* Saved data entries:
━━━━━━

Lemma rsim_create p r t b ts ref gw n m d st items : rsim r t -> rok (RCreate b ts ref gw n m d st items, p) r ->
  rsim (rc_create_batch b ts ref gw n m d st items r).2
    (mkBatchTable (q_batches t ++ [mkBatchRow b ref gw n m d st ts]) (q_items t ++ (store_item b <$> items))).
Proof.
  intros Hs Hok. pose proof Hok as (Hid & Href & _ & Hex & Hnd & Hnew). unfold rc_create_batch. cbn [snd].
  constructor; cbn.
  - intros u x. rewrite lookup_insert. case_decide as E; [intros [= <-]; done|apply (rs_key _ _ Hs)].
  - intros ref' u. setoid_rewrite lookup_insert. case_decide as Er; case_decide as Eb; subst.
    + split; [|naive_solver]. intros _. eexists. split; [done|done].
    + split; [naive_solver|]. intros (x & Hx & Hr). assert (rc_by_reference r !! ref' = Some u); [|congruence].
      apply (rs_ref _ _ Hs). eauto.
    + rewrite (rs_ref _ _ Hs). split; [intros (x & Hx & _); congruence|]. intros (x & [= <-] & Hr). done.
    + apply (rs_ref _ _ Hs).
  - intros k. rewrite elem_of_app, (rs_rows _ _ Hs), list_elem_of_singleton. setoid_rewrite lookup_insert.
    case_decide as E; [|naive_solver]. split.
    + intros [(x & Hx & _)| ->]; [congruence|]. eexists. split; [done|done].
    + intros (x & [= <-] & <-). by right.
  - apply NoDup_snoc; [apply (rs_nodup _ _ Hs)|]. intros (x & Hx & _)%(rs_rows _ _ Hs). cbn in Hx. congruence.
  - rewrite fmap_app, <-(list_fmap_compose (store_item b)). apply NoDup_app. split; [apply (rs_item_ids _ _ Hs)|]. split; [|done].
    intros k (i & -> & Hi)%list_elem_of_fmap. destruct (stored_item r t i Hs Hi) as (x & j & Hx & Hj & <-).
    intros Hin. by eapply Hnew.
  - intros u x. rewrite lookup_insert, filter_app, filter_fmap. cbn [ri_batch_id store_item]. case_decide as E.
    + intros [= <-]. subst u. cbn. rewrite filter_none; [|].
      * rewrite (filter_all (fun _ => b = b)) by (by apply Forall_forall). by apply stored_items_eqv.
      * eapply Forall_impl; [exact (rs_parent _ _ Hs)|]. intros i [x Hx] Hi. congruence.
    + intros Hx. rewrite (filter_none (fun _ => b = u)), fmap_nil, app_nil_r by (by apply Forall_forall).
      by apply (rs_items _ _ Hs).
  - apply Forall_app. split.
    + eapply Forall_impl; [exact (rs_parent _ _ Hs)|]. intros i Hi. rewrite lookup_insert. by case_decide.
    + apply Forall_fmap, Forall_forall. intros i _. cbn. by rewrite lookup_insert_eq.
Qed.

Lemma rstep c r t : rsim r t -> rok c r ->
  same_batch (rrun_memory c r).1 (rrun_sql c t).1 /\ rsim (rrun_memory c r).2 (rrun_sql c t).2.
Proof.
  intros Hs Hc. destruct c as [[b ts ref gw n m d st items|b|ref] p]; [|by split; [apply rget|]|by split; [apply rget_reference|]].
  pose proof (rsim_create p r t b ts ref gw n m d st items Hs Hc) as Hs'.
  unfold rrun_memory, rrun_sql, sqlr_create_batch. cbn [fst snd]. rewrite (flush_batch_ok p r t b ts ref gw n m d st items Hs Hc).
  pose proof (rget p _ _ b Hs') as Hg. unfold rc_get_batch_by_id in Hg. unfold rc_create_batch in *. cbn [fst snd rc_batches] in *.
  rewrite lookup_insert_eq in Hg. split; [|exact Hs'].
  inversion Hg as [x f Hf E1 E2]. subst x. inversion Hf as [y g Hy E3 E4|]; subst. cbn. by do 2 constructor.
Qed.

━━━━━━

* Problem description:
Please copy every line in the entries where "rget" appears.

* Output for this exercise:
  intros Hs Hc. destruct c as [[b ts ref gw n m d st items|b|ref] p]; [|by split; [apply rget|]|by split; [apply rget_reference|]].
  pose proof (rget p _ _ b Hs') as Hg. unfold rc_get_batch_by_id in Hg. unfold rc_create_batch in *. cbn [fst snd rc_batches] in *.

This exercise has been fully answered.